Pria yang sering meletakkan laptop di pangkuannya selama berjam – jam setiap hari, beresiko menjadi mandul dan tidak bisa menjadi seorang ayah. Yefim Sheynkin pimpinan peneliti dari State University of New York di Stony Brook, AS, berencana menyelidiki apakah panas laptop itu akan mempengaruhi kualitas dan kesuburan sperma para pemakai laptop yang biasa memangku mesinnya.

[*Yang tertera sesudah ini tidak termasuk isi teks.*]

(** * Post-hoc calibration utilities: a shallow embedding of
      [sri_maper/src/utils/posthoc_utils.py]

    The Python module holds three classes:
    - [BinaryTemperatureScaling]: one learnable scalar that divides logits,
      fitted on a validation subset;
    - [_ECELoss]: the expected calibration error of logits against labels;
    - [ThresholdMoving]: a grid search of the decision threshold that
      maximises a caller-supplied metric.

    Numbers.  Tensor entries are finite floating-point numbers in the source.
    Every finite float is a rational, and comparisons of finite floats are
    exact, so entries are embedded as [Q] with exact arithmetic; rounding of
    [+], [*] and [/] is not modelled.  The one place where the source relies
    on a non-finite value (the mean of an empty tensor is NaN) is modelled
    explicitly by the type [scalar] below.

    Library primitives ([torch.sigmoid], [nn.BCEWithLogitsLoss],
    [optim.LBFGS], the wrapped model and the data module) are not part of the
    file under study: they are parameters of the sections that use them. *)

From Stdlib Require Import List ZArith QArith Qabs Qround Lia Lqa Bool.
From Stdlib Require Import Permutation Morphisms.
Import ListNotations.

Open Scope Q_scope.

(** ** Python results: a value or a raised exception *)

Inductive exn : Type :=
| IsliceValueError      (* itertools.islice: negative stop *)
| CatEmptyList          (* torch.cat on an empty list of tensors *)
| ConcatenateEmptyList  (* np.concatenate on an empty list of arrays *)
| TargetSizeMismatch    (* BCEWithLogitsLoss: target size differs from input size *)
| ArgmaxEmptySequence.  (* np.argmax on an empty sequence *)

Inductive result (A : Type) : Type :=
| Ok (a : A)
| Raise (e : exn).
Arguments Ok {A} a.
Arguments Raise {A} e.

Definition bind {A B : Type} (r : result A) (k : A -> result B) : result B :=
  match r with
  | Ok a => k a
  | Raise e => Raise e
  end.

Notation "x <- r ;; k" := (bind r (fun x => k))
  (at level 61, r at next level, right associativity).

(** ** Comparisons on tensor entries *)

Definition Qleb (x y : Q) : bool := Qle_bool x y.
Definition Qltb (x y : Q) : bool := negb (Qle_bool y x).

(** ** Scalars produced by reductions

    [torch.mean] of an empty tensor is NaN (0/0); every comparison with NaN
    is false and arithmetic propagates it. *)

Inductive scalar : Type :=
| Fin (q : Q)
| NaN.

Definition s_add (a b : scalar) : scalar :=
  match a, b with Fin x, Fin y => Fin (x + y) | _, _ => NaN end.
Definition s_sub (a b : scalar) : scalar :=
  match a, b with Fin x, Fin y => Fin (x - y) | _, _ => NaN end.
Definition s_mul (a b : scalar) : scalar :=
  match a, b with Fin x, Fin y => Fin (x * y) | _, _ => NaN end.
Definition s_abs (a : scalar) : scalar :=
  match a with Fin x => Fin (Qabs x) | NaN => NaN end.
(** [a.item() > 0] *)
Definition s_gt0 (a : scalar) : bool :=
  match a with Fin x => Qltb 0 x | NaN => false end.

Definition sum (xs : list Q) : Q := fold_right Qplus 0 xs.

Definition of_nat (n : nat) : Q := inject_Z (Z.of_nat n).

(** [xs.mean()] *)
Definition mean (xs : list Q) : scalar :=
  match xs with
  | [] => NaN
  | _ :: _ => Fin (sum xs / of_nat (length xs))
  end.

(** [b.float()] on a boolean tensor *)
Definition float (b : bool) : Q := if b then 1 else 0.

(** [xs[m]]: boolean-mask indexing, the entries of [xs] where [m] holds *)
Fixpoint masked {A : Type} (xs : list A) (m : list bool) : list A :=
  match xs, m with
  | x :: xs', b :: m' => if b then x :: masked xs' m' else masked xs' m'
  | _, _ => []
  end.

(** ** Tensors

    A tensor is its shape together with its entries in row-major order. *)

Record tensor : Type := mkTensor { shape : list nat; data : list Q }.

Definition numel (t : tensor) : nat := length (data t).

(** [t / s] for a zero-dimensional [s]: the scalar is broadcast. *)
Definition tensor_div_scalar (t : tensor) (s : Q) : tensor :=
  {| shape := shape t; data := map (fun x => x / s) (data t) |}.

(** [xs.reshape(-1, 1)] *)
Definition reshape_column (xs : list Q) : tensor :=
  {| shape := [length xs; 1%nat]; data := xs |}.

(** [torch.linspace(start, stop, steps)] *)
Definition torch_linspace (start stop : Q) (steps : nat) : list Q :=
  map (fun i => start + of_nat i * ((stop - start) / (of_nat steps - 1)))
      (seq 0 steps).

(** [torch.cat(ts)] of tensors that are flattened afterwards *)
Definition torch_cat (ts : list (list Q)) : result (list Q) :=
  match ts with
  | [] => Raise CatEmptyList
  | _ :: _ => Ok (concat ts)
  end.

(** [np.concatenate(ts, axis=None)] *)
Definition np_concatenate (ts : list (list Q)) : result (list Q) :=
  match ts with
  | [] => Raise ConcatenateEmptyList
  | _ :: _ => Ok (concat ts)
  end.

(** [np.arange(start, stop, step)]: [ceil((stop - start) / step)] values
    [start + i * step] *)
Definition np_arange (start stop step : Q) : list Q :=
  map (fun i => start + of_nat i * step)
      (seq 0 (Z.to_nat (Qceiling ((stop - start) / step)))).
(** * Weighted routing and capacity scaling for a pool of SageMaker endpoints

    A shallow embedding of the three Lambda functions of the repository:
    - [Router]        : [router-lambda.py], the weighted selector and its
                        request counter;
    - [RouterApi]     : [router-lambda.py], the configuration update and
                        the handler;
    - [AsgActivity]   : [asg-activity-lambda.py], the capacity-declare and
                        reconciliation handler with the redistribution
                        algorithm;
    - [AsgDimension]  : [asg-activity-lambda.py], the dimension of a
                        request;
    - [EndpointState] : [endpoint-state-lambda.py], the status-event handler
                        with the weight rebalancer.

    Python [int] and DynamoDB numbers are [Z]; Python lists are [list] with
    stdpp's lookup; Python dicts with string keys are [gmap string _].
    Exceptions are values of a sum type; the external collaborators
    (DynamoDB, the SageMaker control plane, the clock, [uuid4]) enter the
    functions as explicit arguments. *)

From Stdlib Require Import Ascii.
From stdpp Require Import gmap strings list fin_maps pretty numbers.

Local Open Scope Z_scope.

(** ** Effects: a writer over an error monad

    [Eff W E A] is a computation that emits a list of [W] (log lines, or
    control-plane requests) and either raises an [E] or returns an [A].
    What was emitted before an exception stays emitted. *)

Definition Eff (W E A : Type) : Type := (list W * (E + A))%type.

Global Instance eff_ret {W E} : MRet (Eff W E) := λ A a, ([], inr a).

Global Instance eff_bind {W E} : MBind (Eff W E) := λ A B f m,
  match m with
  | (w, inl e) => (w, inl e)
  | (w, inr a) => let '(w', r) := f a in (w ++ w', r)
  end.

Definition raise {W E A} (e : E) : Eff W E A := ([], inl e).

Definition tell {W E} (w : W) : Eff W E unit := ([w], inr tt).

(** [try: m except h]: the handler runs on the exception, after what [m]
    already emitted. *)
Definition try_except {W E A} (m : Eff W E A) (h : E → Eff W E A) : Eff W E A :=
  match m with
  | (w, inl e) => let '(w', r) := h e in (w ++ w', r)
  | (w, inr a) => (w, inr a)
  end.

Definition emitted {W E A} (m : Eff W E A) : list W := m.1.
Definition outcome {W E A} (m : Eff W E A) : E + A := m.2.

(** [sum(l)] on a list of integers. *)
Definition sum (l : list Z) : Z := foldr Z.add 0 l.

(** [enumerate(l)] started at index [i]. *)
Fixpoint enumerate_from {A} (i : nat) (l : list A) : list (nat * A) :=
  match l with
  | [] => []
  | x :: l' => (i, x) :: enumerate_from (S i) l'
  end.

Definition enumerate {A} (l : list A) : list (nat * A) := enumerate_from 0 l.

(** What a call to an external service does: it returns, or raises botocore's
    [ClientError] (with the error code and message of its response and its
    text), or raises something else (with its text). *)
Inductive Called (A : Type) :=
  | Returned (a : A)
  | RaisedClientError (error_code error_message text : string)
  | RaisedOther (text : string).
Arguments Returned {A} a.
Arguments RaisedClientError {A} error_code error_message text.
Arguments RaisedOther {A} text.

(** ** router-lambda.py *)

Module Router.

(** The values the [details] dict of a [LoadBalancerError] holds. *)
Inductive Detail :=
  | DStr (s : string)
  | DInt (n : Z)
  | DInts (l : list Z)
  | DStrs (l : list string).

Record LoadBalancerError := mkLoadBalancerError {
  message : string;
  status_code : Z;
  details : gmap string Detail
}.

Inductive LogLine :=
  | LogError (text : string)
  | LogWarning (text : string)
  | LogInfo (text : string).

Abbreviation LB := (Eff LogLine LoadBalancerError).
Lemma rule1_parts b x a :
  denote suspect_numbers_without_rows b x a ->
  exists d s u, x = d ++ s ++ u /\ number_run d = true /\ opt_space s = true
    /\ (u = str "row" \/ line_phrase u \/ In u quantity_units).
Proof.
  unfold suspect_numbers_without_rows, star, opt. cbn [denote].
  intros (x0 & x1 & -> & (-> & _) & (x2 & x3 & -> & H & (-> & _))).
  destruct H as (d1 & y1 & -> & (Hd1 & Hlo & _) & (d2 & y2 & -> & (Hd2 & _)
                  & (s & u & -> & (Hs & _ & Hs1) & Hu))).
  apply units_parts in Hu.
  exists (d1 ++ d2), s, u. simpl. rewrite app_nil_r, <- !app_assoc.
  split; [reflexivity|]. split; [|split; [|exact Hu]].
  - destruct d1 as [|c d1]; [simpl in Hlo; lia|].
    simpl in Hd1 |- *. apply andb_true_iff in Hd1. destruct Hd1 as [Hc Hd1].
    rewrite Hc, forallb_app. simpl. apply andb_true_iff; split.
    + eapply forallb_impl; [apply digit_is_digit_or_comma|exact Hd1].
    + exact Hd2.
  - specialize (Hs1 1 eq_refl).
    destruct s as [|c [|? ?]]; [reflexivity| |simpl in Hs1; lia].
    simpl in Hs. rewrite andb_true_r in Hs. exact Hs.
Qed.

Lemma rule1_match_parts t m :
  In m (find_suspect_numbers t) ->
  exists d s u, m_group m = d ++ s ++ u /\ number_run d = true /\ opt_space s = true
    /\ (u = str "row" \/ line_phrase u \/ In u quantity_units).
Proof.
  intros H. unfold find_suspect_numbers in H.
  destruct (finditer_sound _ _ _ H) as (pre & post & _ & _ & _ & Hm).
  rewrite rule1_rows_dead in Hm.
  destruct (match_here_sound _ _ _ _ _ Hm) as (x & Hx & _ & D).
  apply app_inv_tail in Hx. subst x.
  eapply rule1_parts. exact D.
Qed.

(** X9.  Every match of Rule 1 is a digit followed by digits and commas, then
    at most one white-space character, then a unit word; its row is labelled
    "Line/Reference" when the unit is "row" or "line" with its digits, and
    "Number/Unit" when it is one of bytes, byte, B, KB, MB, GB, ms, s and
    duplicate. *)
Theorem rule1_match_label (t : text) (m : MatchObj) :
  In m (find_suspect_numbers t) ->
  exists d s u,
    m_group m = d ++ s ++ u
    /\ number_run d = true
    /\ opt_space s = true
    /\ (((u = str "row" \/ line_phrase u) /\ type_of m = str "Line/Reference")
        \/ (In u quantity_units /\ type_of m = str "Number/Unit")).
Proof.
  intros H. destruct (rule1_match_parts _ _ H) as (d & s & u & Hg & Hd & Hs & Hu).
  exists d, s, u. split; [exact Hg|]. split; [exact Hd|]. split; [exact Hs|].
  pose proof (number_and_space_chars d s Hd Hs) as Hn.
  unfold type_of. rewrite Hg, app_assoc.
  change (str "line") with ("l"%char :: str "ine").
  change (str "row") with ("r"%char :: str "ow").
  rewrite !contains_skip;
    try (eapply forallb_impl; [|exact Hn]; intros c Hc;
         first [apply number_or_space_not_l; exact Hc
               |apply number_or_space_not_r; exact Hc]).
  destruct Hu as [->|[Hl|Hq]].
  - left. split; [left; reflexivity|]. reflexivity.
  - left. split; [right; exact Hl|].
    destruct Hl as (ws & ds & -> & _). reflexivity.
  - right. split; [exact Hq|]. simpl in Hq.
    repeat (destruct Hq as [<-|Hq]; [reflexivity|]). contradiction.
Qed.
Definition getDSCRRisk (dscr : Q) : RiskScore :=
  if JS.geb dscr 1.35 then {| score_color := "#1ECD7D"; level := "STRONG" |}
  else if JS.geb dscr 1.25 then {| score_color := "#371CA1"; level := "ACCEPTABLE" |}
  else if JS.geb dscr 1.15 then {| score_color := "#C17B42"; level := "MARGINAL" |}
  else {| score_color := "#DC3545"; level := "WEAK" |}.

Definition getLTVRisk (ltv : Q) : RiskScore :=
  if JS.leb ltv 70 then {| score_color := "#1ECD7D"; level := "CONSERVATIVE" |}
  else if JS.leb ltv 75 then {| score_color := "#371CA1"; level := "STANDARD" |}
  else if JS.leb ltv 80 then {| score_color := "#C17B42"; level := "AGGRESSIVE" |}
  else {| score_color := "#DC3545"; level := "HIGH_RISK" |}.

Record DealAnalysis := {
  calculations : DealMetrics;
  creditDecision : CreditDecision;
  risks : list string;
  strengths : list string;
  recommendations : list string
}.

(** [getDealAnalysis()] *)
Definition getDealAnalysis (m : t) : DealAnalysis * t :=
  let '(calculations, m) := calculate m in
  let '(creditDecision, m) := getCreditDecision m in
  let risks := [] in
  let risks := push_if (JS.ltb (dscr calculations) 1.25)
                 "Low DSCR indicates tight cash flow coverage" risks in
  let risks := push_if (JS.gtb (actualLTV calculations) 80)
                 "High LTV increases credit risk" risks in
  let risks := push_if (JS.ltb (actualCapRate calculations) 5.0)
                 "Low cap rate may indicate overvaluation" risks in
  let strengths := [] in
  let strengths := push_if (JS.geb (dscr calculations) 1.35)
                     "Strong debt service coverage" strengths in
  let strengths := push_if (JS.leb (actualLTV calculations) 70)
                     "Conservative loan-to-value ratio" strengths in
  let strengths := push_if (JS.geb (actualCapRate calculations) 6.0)
                     "Attractive cap rate provides good returns" strengths in
  let recommendations := [] in
  let recommendations := push_if (JS.gtb (actualLTV calculations) 75)
                           "Consider requiring additional equity injection"
                           recommendations in
  let recommendations := push_if (JS.ltb (dscr calculations) 1.30)
                           "Review operating expense assumptions"
                           recommendations in
  ({| calculations := calculations;
      creditDecision := creditDecision;
      risks := risks;
      strengths := strengths;
      recommendations := recommendations |}, m).
(** * DjedOps: status bands, arbitrage history, workflow engine, fetch retry

    A shallow embedding of the algorithmic parts of the dashboard:

    - the reserve-ratio status bands of the [djed/state] route and the
      derivation of the synthetic state it answers with,
    - [calculateNetProfit], the opportunity-history effect, the counters
      and the filter of the arbitrage page,
    - [useDexPrice] of [lib/hooks/useDexPrice.ts], whose reading drives
      that effect,
    - [fetchRealTimeData] / [executeWorkflow] / [executeNode] /
      [evaluateCondition] / [generateOutput] of [lib/workflow-engine.ts],
    - [fetchWithRetry] of [lib/hooks/useDjedData.ts],
    - the ratio calculation and the handlers of
      [components/SimulationModal.tsx].

    Conventions.  A JavaScript [number] that carries a measured quantity
    (price, ratio, spread, profit) is a rational [Q]: the rounding and the
    overflow of doubles are outside the model, and statements that depend
    on exact arithmetic say so.  Division by zero is inside it where
    [calculateNetProfit] divides by its argument: its value there is a
    [Js.number], which has the infinities and NaN.  Millisecond clock readings are [Z].
    [undefined] is [None].  A JavaScript [Set] of strings is a [gset string].
    The ambient effects ([Date.now], [Math.random], [fetch], [setTimeout])
    are read from and recorded in an explicit [World]. *)

From Stdlib Require Import ZArith QArith Qround Qabs Qminmax String List Lia Lqa.
From stdpp Require Import base gmap sets list strings pretty.
Close Scope Q_scope.

#[local] Set Warnings "-clear-no-such-hyp".

(** ** JavaScript numbers as rationals *)

Module Js.

(** [!x] for a number: [0] is the only falsy rational. *)
Definition falsy (x : Q) : bool := Qeq_bool x 0.

(** [!x] for an optional number: [undefined] is falsy as well. *)
Definition falsy_opt (x : option Q) : bool :=
  match x with
  | None => true
  | Some q => falsy q
  end.

(** [x || d] on an optional number. *)
Definition or_default (x : option Q) (d : Q) : Q :=
  match x with
  | None => d
  | Some q => if falsy q then d else q
  end.

(** [x ?? d]: only [undefined] selects the default. *)
Definition nullish (x : option Q) (d : Q) : Q :=
  match x with
  | None => d
  | Some q => q
  end.

Definition lt (a b : Q) : bool := negb (Qle_bool b a).
Definition gt (a b : Q) : bool := lt b a.
Definition ge (a b : Q) : bool := Qle_bool b a.
Definition le (a b : Q) : bool := Qle_bool a b.
(** * Personal health-log tools: normalisation, weekly aggregation, 1RM and PR statistics

    A shallow embedding of
      - [Diet/update_weight_history.py]   (daily log -> weekly averages, merge-upsert),
      - [03_ projects/Calories_BMR/loseit_week_analyzer.py]  (the choice of the
        export, [parse_int_like], the Daily Summary table, the maintenance
        estimate),
      - [Workout/workout_history.py]      (1RM estimate, preparation of the sets,
        daily bests, history of an exercise, days-since-PR ranking),
    together with the parts of the Python runtime these functions lean on
    ([str] methods, [datetime.strptime]/[strftime], [float], [int], the
    [csv.DictWriter]/[csv.DictReader] round trip).

    Modelling conventions.
      - A Python [str] is the list of its code points ([PyStr.str]); [PyStr.u]
        turns an ASCII literal into such a list.
      - A Python [float] is an exact rational ([Qc]): rounding, overflow,
        infinities and NaN are not modelled.
      - An exception is a value of [exn] in the error monad [result].
      - A [dict] keyed by strings is a [gmap]; where the iteration order of a
        dict is observable it is an association list in insertion order. *)

From Stdlib Require Import ZArith QArith Qcanon Lia String Ascii.
From stdpp Require Import base option list gmap sorting pretty.

Local Open Scope Z_scope.

(** ** Exceptions and the error monad *)

Inductive exn :=
  | ValueError (msg : string)
  | OverflowError (msg : string)
  | SystemExit (msg : string).

Inductive result (A : Type) :=
  | Ok (a : A)
  | Raise (e : exn).
Arguments Ok {A} a.
Arguments Raise {A} e.

#[global] Instance exn_eq_dec : EqDecision exn.
Proof. solve_decision. Defined.

#[global] Instance result_eq_dec {A} `{EqDecision A} : EqDecision (result A).
Proof. solve_decision. Defined.

#[global] Instance result_ret : MRet result := fun _ a => Ok a.

#[global] Instance result_bind : MBind result := fun _ _ k m =>
  match m with
  | Ok a => k a
  | Raise e => Raise e
  end.

(** [try: m except ValueError: h] *)
Definition try_except {A} (m : result A) (h : result A) : result A :=
  match m with
  | Ok a => Ok a
  | Raise (ValueError _) => h
  | Raise e => Raise e
  end.

Definition is_ok {A} (m : result A) : bool :=
  match m with Ok _ => true | Raise _ => false end.

Definition to_option {A} (m : result A) : option A :=
  match m with Ok a => Some a | Raise _ => None end.

(** ** Python strings *)

Module PyStr.

(** A string is the list of its code points. *)
Abbreviation str := (list N).

Fixpoint u (s : string) : str :=
  match s with
  | EmptyString => []
  | String a s' => N_of_ascii a :: u s'
  end.

(** Code points for which [str.isspace] holds (Unicode 14, as shipped with
    CPython 3.11); [str.strip] without argument removes exactly these. *)
Definition whitespace : list N :=
  [9; 10; 11; 12; 13; 28; 29; 30; 31; 32; 133; 160; 5760;
   8192; 8193; 8194; 8195; 8196; 8197; 8198; 8199; 8200; 8201; 8202;
   8232; 8233; 8239; 8287; 12288]%N.

Definition isspace (c : N) : bool := bool_decide (c ∈ whitespace).

Fixpoint lstrip (s : str) : str :=
  match s with
  | [] => []
  | c :: s' => if isspace c then lstrip s' else s
  end.

Definition rstrip (s : str) : str := reverse (lstrip (reverse s)).

Definition strip (s : str) : str := rstrip (lstrip s).

(** [s.replace(c, "")] for a one-character [c]. *)
Definition remove_char (c : N) (s : str) : str :=
  filter (fun x => x ≠ c) s.

(** [s.replace(c, d)] for one-character [c] and [d]. *)
Definition replace_char (c d : N) (s : str) : str :=
  map (fun x => if bool_decide (x = c) then d else x) s.

(** First code point of every run of ten decimal digits (category Nd,
    Unicode 14): the code point [z + i] has decimal value [i]. *)
Definition digit_zeros : list N :=
  [48; 1632; 1776; 1984; 2406; 2534; 2662; 2790; 2918; 3046; 3174; 3302;
   3430; 3558; 3664; 3792; 3872; 4160; 4240; 6112; 6160; 6470; 6608; 6784;
   6800; 6992; 7088; 7232; 7248; 42528; 43216; 43264; 43472; 43504; 43600;
   44016; 65296; 66720; 68912; 69734; 69872; 69942; 70096; 70384; 70736;
   70864; 71248; 71360; 71472; 71904; 72016; 72784; 73040; 73120; 92768;
   92864; 93008; 120782; 120792; 120802; 120812; 120822; 123200; 123632;
   125264; 130032]%N.

Fixpoint decimal_in (zs : list N) (c : N) : option N :=
  match zs with
  | [] => None
  | z :: zs' =>
      if ((z <=? c) && (c <? z + 10))%N then Some (c - z)%N
      else decimal_in zs' c
  end.

(** The decimal value of a code point matched by the regular expression
    [\d], which is also what [int] and [float] read a digit as. *)
Definition decimal_value (c : N) : option N := decimal_in digit_zeros c.

Definition isdecimal (c : N) : bool :=
  match decimal_value c with Some _ => true | None => false end.

(** [str.lower], code point by code point.  ASCII capitals, KELVIN SIGN
    (U+212A, whose lower case is ASCII k) and U+0130 (whose lower case is
    i followed by U+0307) are mapped as Python maps them.  Every other
    cased code point outside ASCII lowers to code points outside ASCII; it
    is left as it is.  So [lower] is [str.lower] on ASCII texts, and whether
    [lower s] is, starts with, ends with or holds an ASCII literal is
    decided as Python decides it, for every [s].  Two lowered texts that are
    not both ASCII may differ here and be equal in Python: what is stated
    of [plot_exercise_history], which compares two names, is stated for
    ASCII names. *)
Definition lower_char (c : N) : list N :=
  if ((65 <=? c) && (c <=? 90))%N then [c + 32]%N
  else if (c =? 8490)%N then [107]%N
  else if (c =? 304)%N then [105; 775]%N
  else [c].

Definition lower (s : str) : str := flat_map lower_char s.

(** Comparison of strings as Python compares them: lexicographic on code
    points. *)
Fixpoint str_leb (a b : str) : bool :=
  match a, b with
  | [], _ => true
  | _ :: _, [] => false
  | x :: a', y :: b' =>
      if (x <? y)%N then true
      else if (y <? x)%N then false
      else str_leb a' b'
  end.

Definition str_le (a b : str) : Prop := str_leb a b = true.

Definition str_lt (a b : str) : Prop := str_le a b ∧ a ≠ b.

#[global] Instance str_le_dec (a b : str) : Decision (str_le a b).
Proof. unfold str_le. apply _. Defined.

(** [sorted(l)] for a list of strings. *)
Definition sorted (l : list str) : list str := merge_sort str_le l.

(** Decimal rendering of a natural number, as [str(n)] or ["%d" % n]. *)
Definition of_N (n : N) : str := u (pretty n).

(** The ASCII digit of [k < 10], and a number printed on exactly two or
    four decimal digits (["%02d" % n], ["%04d" % n]). *)
Definition digit (k : N) : N := (48 + k)%N.

Definition dec2 (n : N) : str :=
  [digit (n / 10 mod 10); digit (n mod 10)]%N.

Definition dec4 (n : N) : str :=
  [digit (n / 1000 mod 10); digit (n / 100 mod 10);
   digit (n / 10 mod 10); digit (n mod 10)]%N.

(** Value of a string of decimal digits read in base ten; [None] when the
    string is empty or holds a code point that is not a decimal digit. *)
Fixpoint digits_acc (acc : N) (s : str) : option N :=
  match s with
  | [] => Some acc
  | c :: s' =>
      match decimal_value c with
      | Some d => digits_acc (10 * acc + d)%N s'
      | None => None
      end
  end.

Definition digits_value (s : str) : option N :=
  match s with
  | [] => None
  | _ => digits_acc 0 s
  end.
(** * The n2n supernode ([sn.c]): a shallow embedding and its properties

    The supernode is a single-threaded UDP dispatcher.  Its state is one
    [n2n_sn_t] structure threaded through every handler; its effects are
    the datagrams it hands to [sendto].  The embedding keeps both: every
    handler takes and returns a [world], the structure together with the
    log of what has been sent so far.

    Integers are [Z]; where the C type wraps, the wrap is written out.
    Fixed-size octet arrays ([n2n_mac_t], [n2n_community_t]) are [list Z];
    octets past the end of a list read as 0. *)

From Stdlib Require Import ZArith String Ascii Lia.
From stdpp Require Import base decidable option list numbers strings pretty.

Open Scope Z_scope.

(** ** Machine integers *)

(** [size_t] on the LP64 targets the supernode is built for. *)
Definition to_size_t (z : Z) : Z := z mod 2 ^ 64.
Definition to_unsigned_int (z : Z) : Z := z mod 2 ^ 32.

(** [++x] on a [size_t] counter. *)
Definition incr_size_t (x : Z) : Z := to_size_t (x + 1).

(** ** Octet arrays *)

Definition N2N_SN_LPORT_DEFAULT : Z := 7654.
Definition N2N_SN_PKTBUF_SIZE : Z := 2048.
Definition N2N_SN_MGMT_PORT : Z := 5645.

(** Modelled from the spec: [n2n.h] is not among the sources; section 3
    reserves 16 octets for a community name and 6 for a MAC address, and
    an IPv4 address takes 4. *)
Definition N2N_COMMUNITY_SIZE : nat := 16.
Definition N2N_MAC_SIZE : nat := 6.
Definition IPV4_SIZE : nat := 4.

(** The octet at offset [i] of an array. *)
Definition octet (a : list Z) (i : nat) : Z := nth i a 0.

(** [memcmp(a, b, n)]: the difference of the first pair of octets that
    differ, 0 when the first [n] octets agree. *)
Fixpoint memcmp (a b : list Z) (n : nat) : Z :=
  match n with
  | O => 0
  | S n' =>
      if hd 0 a =? hd 0 b then memcmp (tl a) (tl b) n'
      else hd 0 a - hd 0 b
  end.

(** [memcpy(dst, src, n)] over a whole array of [n] octets: the value of
    [dst] afterwards. *)
Fixpoint memcpy (src : list Z) (n : nat) : list Z :=
  match n with
  | O => []
  | S n' => hd 0 src :: memcpy (tl src) n'
  end.

(** ** Socket addresses *)

(** [n2n_sock_t].  The address is a union of a 4-octet and a 16-octet
    array; the supernode only ever fills in the IPv4 member. *)
Record n2n_sock_t := mk_sock {
  family : Z;
  port   : Z;
  addr_v4 : list Z
}.

(** [struct sockaddr_in] as [recvfrom] fills it in.  [sin_port] is kept
    in network byte order: the pair is its two octets as they lie in
    memory, most significant first. *)
Record sockaddr_in := mk_sockaddr_in {
  sin_port : Z * Z;
  sin_addr : list Z
}.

Umumnya, disebutkan bahwa dampak suhu tinggi terhadap kualitas sperma bersifat sementara, sehingga para calon ayah dianjurkan untuk tidak berendam di air panas, mandi sauna, atau memakai celana dalam ketat dan hangat bila mereka sedang merencanakan memiliki anak dengan pasangannya.
Namun Sheynkin mengatakan, penelitiannya menunjukkan penggunaan laptop terus – menerus dengan memangkunya juga akan menjadi faktor resiko terhadap kesuburan seseorang, dan mungkin sifatnya tidak sementara. Penelitian menunjukkan sebuah laptop dapat mengasilkan suhu internal hingga 700 C. di bagian luar yang bersentuhan dengan pengguna, suhu itu sudah jauh lebih rendah. Namun, bila berada terus – menerus di sekitar buah zakar tak dapat dipungkiri akan ada dampaknya.
Meskipun tanpa laptop di atasnya, panas tubuh akibat posisi paha berhimpit akan menaikkan suhu buah zakar hingga 2,10 C. Ditambah keberadaan laptop suhu itu bisa naik lagi 0,70 C.